### WHAT YOU NEED TO DO
What lines of the listing below contain the word "strip"? Copy each of them out.

MATERIAL SHOWN START

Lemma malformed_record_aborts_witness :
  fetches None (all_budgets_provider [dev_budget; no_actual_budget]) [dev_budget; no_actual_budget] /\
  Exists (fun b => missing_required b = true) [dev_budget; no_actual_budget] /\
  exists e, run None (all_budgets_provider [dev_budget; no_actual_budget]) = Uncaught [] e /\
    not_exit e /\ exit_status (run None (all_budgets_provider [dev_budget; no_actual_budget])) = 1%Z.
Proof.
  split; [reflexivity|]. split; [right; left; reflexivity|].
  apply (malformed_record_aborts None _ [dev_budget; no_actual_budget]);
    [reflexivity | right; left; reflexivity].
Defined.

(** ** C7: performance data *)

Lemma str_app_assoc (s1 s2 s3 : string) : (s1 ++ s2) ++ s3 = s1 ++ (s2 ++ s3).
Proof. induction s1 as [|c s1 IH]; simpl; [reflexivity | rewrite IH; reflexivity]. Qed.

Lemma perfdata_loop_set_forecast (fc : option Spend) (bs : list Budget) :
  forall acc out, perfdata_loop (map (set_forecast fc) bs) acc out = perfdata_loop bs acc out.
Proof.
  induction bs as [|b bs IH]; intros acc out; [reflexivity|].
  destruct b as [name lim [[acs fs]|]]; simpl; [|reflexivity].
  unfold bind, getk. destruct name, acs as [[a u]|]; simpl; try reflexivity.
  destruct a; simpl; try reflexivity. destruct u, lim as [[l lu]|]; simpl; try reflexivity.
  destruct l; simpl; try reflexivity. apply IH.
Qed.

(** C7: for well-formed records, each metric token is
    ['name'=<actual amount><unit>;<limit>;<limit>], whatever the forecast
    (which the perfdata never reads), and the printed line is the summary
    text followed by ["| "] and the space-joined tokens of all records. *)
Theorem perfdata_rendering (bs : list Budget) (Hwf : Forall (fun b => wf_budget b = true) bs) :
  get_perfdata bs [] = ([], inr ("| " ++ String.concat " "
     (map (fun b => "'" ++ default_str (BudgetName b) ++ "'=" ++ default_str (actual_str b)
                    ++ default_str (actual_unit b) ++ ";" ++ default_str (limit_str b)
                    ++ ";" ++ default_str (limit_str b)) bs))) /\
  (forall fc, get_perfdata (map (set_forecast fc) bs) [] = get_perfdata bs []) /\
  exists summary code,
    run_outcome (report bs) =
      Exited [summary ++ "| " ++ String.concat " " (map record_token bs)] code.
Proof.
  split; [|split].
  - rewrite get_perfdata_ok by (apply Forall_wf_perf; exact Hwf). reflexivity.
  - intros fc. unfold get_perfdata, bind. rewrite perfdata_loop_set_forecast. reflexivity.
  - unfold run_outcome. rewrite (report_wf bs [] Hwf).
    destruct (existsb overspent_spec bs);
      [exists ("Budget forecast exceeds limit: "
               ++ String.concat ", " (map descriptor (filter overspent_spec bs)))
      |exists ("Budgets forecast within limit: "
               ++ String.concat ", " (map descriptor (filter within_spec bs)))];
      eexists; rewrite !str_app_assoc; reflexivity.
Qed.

MATERIAL SHOWN END
MATERIAL SHOWN START

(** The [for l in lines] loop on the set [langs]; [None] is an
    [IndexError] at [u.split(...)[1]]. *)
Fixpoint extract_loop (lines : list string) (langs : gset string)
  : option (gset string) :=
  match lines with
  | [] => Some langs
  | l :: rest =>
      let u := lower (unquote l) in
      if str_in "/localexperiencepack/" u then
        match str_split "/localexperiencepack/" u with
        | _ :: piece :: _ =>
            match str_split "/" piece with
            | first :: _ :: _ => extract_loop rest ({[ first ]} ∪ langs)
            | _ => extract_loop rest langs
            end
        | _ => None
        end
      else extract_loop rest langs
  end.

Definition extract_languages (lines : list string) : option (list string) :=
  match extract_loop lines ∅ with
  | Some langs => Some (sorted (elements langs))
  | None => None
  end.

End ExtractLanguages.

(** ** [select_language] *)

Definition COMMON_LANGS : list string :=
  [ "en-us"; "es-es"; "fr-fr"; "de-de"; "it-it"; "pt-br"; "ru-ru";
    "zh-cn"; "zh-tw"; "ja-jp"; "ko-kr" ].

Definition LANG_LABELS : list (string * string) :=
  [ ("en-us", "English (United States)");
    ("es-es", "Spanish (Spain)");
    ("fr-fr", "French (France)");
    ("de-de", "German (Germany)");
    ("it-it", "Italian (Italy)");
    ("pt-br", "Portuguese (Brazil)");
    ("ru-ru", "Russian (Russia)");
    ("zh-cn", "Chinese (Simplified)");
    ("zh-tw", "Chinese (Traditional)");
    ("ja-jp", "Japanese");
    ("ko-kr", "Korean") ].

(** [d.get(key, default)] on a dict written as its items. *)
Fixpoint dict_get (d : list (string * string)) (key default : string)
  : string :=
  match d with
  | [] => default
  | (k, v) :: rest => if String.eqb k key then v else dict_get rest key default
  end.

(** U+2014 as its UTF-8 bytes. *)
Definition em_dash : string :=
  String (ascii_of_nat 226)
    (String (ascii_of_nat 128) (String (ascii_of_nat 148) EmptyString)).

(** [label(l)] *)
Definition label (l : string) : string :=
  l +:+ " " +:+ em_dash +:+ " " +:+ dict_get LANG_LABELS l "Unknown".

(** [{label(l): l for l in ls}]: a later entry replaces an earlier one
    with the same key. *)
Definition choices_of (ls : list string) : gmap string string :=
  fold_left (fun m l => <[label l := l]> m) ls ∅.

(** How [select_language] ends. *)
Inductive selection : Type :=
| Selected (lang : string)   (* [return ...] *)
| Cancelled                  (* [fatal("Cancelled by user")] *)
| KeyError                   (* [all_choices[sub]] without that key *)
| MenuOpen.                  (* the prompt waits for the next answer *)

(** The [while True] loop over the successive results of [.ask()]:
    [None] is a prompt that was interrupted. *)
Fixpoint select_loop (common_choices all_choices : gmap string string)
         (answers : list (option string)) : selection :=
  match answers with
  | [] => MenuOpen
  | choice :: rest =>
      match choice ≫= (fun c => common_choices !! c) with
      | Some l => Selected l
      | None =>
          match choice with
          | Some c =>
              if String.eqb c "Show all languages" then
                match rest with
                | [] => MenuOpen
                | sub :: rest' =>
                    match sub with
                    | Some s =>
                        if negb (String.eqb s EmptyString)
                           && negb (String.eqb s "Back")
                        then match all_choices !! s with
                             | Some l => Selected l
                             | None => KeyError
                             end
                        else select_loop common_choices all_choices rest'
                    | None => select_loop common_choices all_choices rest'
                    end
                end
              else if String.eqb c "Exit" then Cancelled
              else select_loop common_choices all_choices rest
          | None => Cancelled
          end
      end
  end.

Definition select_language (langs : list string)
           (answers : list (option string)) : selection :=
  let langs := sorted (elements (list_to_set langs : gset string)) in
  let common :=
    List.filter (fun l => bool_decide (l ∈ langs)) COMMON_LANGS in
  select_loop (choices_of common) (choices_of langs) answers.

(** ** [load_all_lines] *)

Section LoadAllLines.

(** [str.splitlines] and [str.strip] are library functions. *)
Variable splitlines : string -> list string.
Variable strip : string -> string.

MATERIAL SHOWN END
MATERIAL SHOWN START

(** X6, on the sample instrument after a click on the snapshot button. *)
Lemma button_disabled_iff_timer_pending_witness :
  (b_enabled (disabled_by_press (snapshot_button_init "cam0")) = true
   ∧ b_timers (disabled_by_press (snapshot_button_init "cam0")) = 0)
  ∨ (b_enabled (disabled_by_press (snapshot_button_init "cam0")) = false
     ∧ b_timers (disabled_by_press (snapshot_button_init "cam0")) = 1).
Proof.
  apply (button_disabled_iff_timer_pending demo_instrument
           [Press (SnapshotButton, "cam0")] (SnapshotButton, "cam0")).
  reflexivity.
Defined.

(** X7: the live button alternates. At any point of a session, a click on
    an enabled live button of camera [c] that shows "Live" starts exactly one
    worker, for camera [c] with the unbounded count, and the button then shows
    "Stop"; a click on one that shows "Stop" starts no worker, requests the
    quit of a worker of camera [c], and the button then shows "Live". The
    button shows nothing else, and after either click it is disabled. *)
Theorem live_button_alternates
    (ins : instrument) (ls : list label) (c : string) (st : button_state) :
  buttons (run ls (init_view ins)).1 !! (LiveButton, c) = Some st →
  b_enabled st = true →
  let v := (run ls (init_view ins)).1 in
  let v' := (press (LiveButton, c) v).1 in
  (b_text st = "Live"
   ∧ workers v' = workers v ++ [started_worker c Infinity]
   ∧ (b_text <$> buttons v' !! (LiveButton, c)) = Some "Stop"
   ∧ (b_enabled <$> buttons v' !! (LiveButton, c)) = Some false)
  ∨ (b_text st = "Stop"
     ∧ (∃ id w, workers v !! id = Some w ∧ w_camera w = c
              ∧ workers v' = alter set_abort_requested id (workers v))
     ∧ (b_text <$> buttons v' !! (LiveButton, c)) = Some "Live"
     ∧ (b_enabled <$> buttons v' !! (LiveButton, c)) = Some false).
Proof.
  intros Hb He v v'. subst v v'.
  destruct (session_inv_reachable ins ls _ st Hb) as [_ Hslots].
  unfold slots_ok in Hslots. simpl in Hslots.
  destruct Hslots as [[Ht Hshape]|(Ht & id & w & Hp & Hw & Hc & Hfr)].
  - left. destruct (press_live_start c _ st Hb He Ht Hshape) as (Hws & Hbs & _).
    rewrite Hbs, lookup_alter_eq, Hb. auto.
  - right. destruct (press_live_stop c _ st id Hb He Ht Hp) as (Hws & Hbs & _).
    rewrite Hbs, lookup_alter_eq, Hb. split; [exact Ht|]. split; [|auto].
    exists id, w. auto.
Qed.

MATERIAL SHOWN END

### OUTPUT
(** [str.splitlines] and [str.strip] are library functions. *)
Variable strip : string -> string.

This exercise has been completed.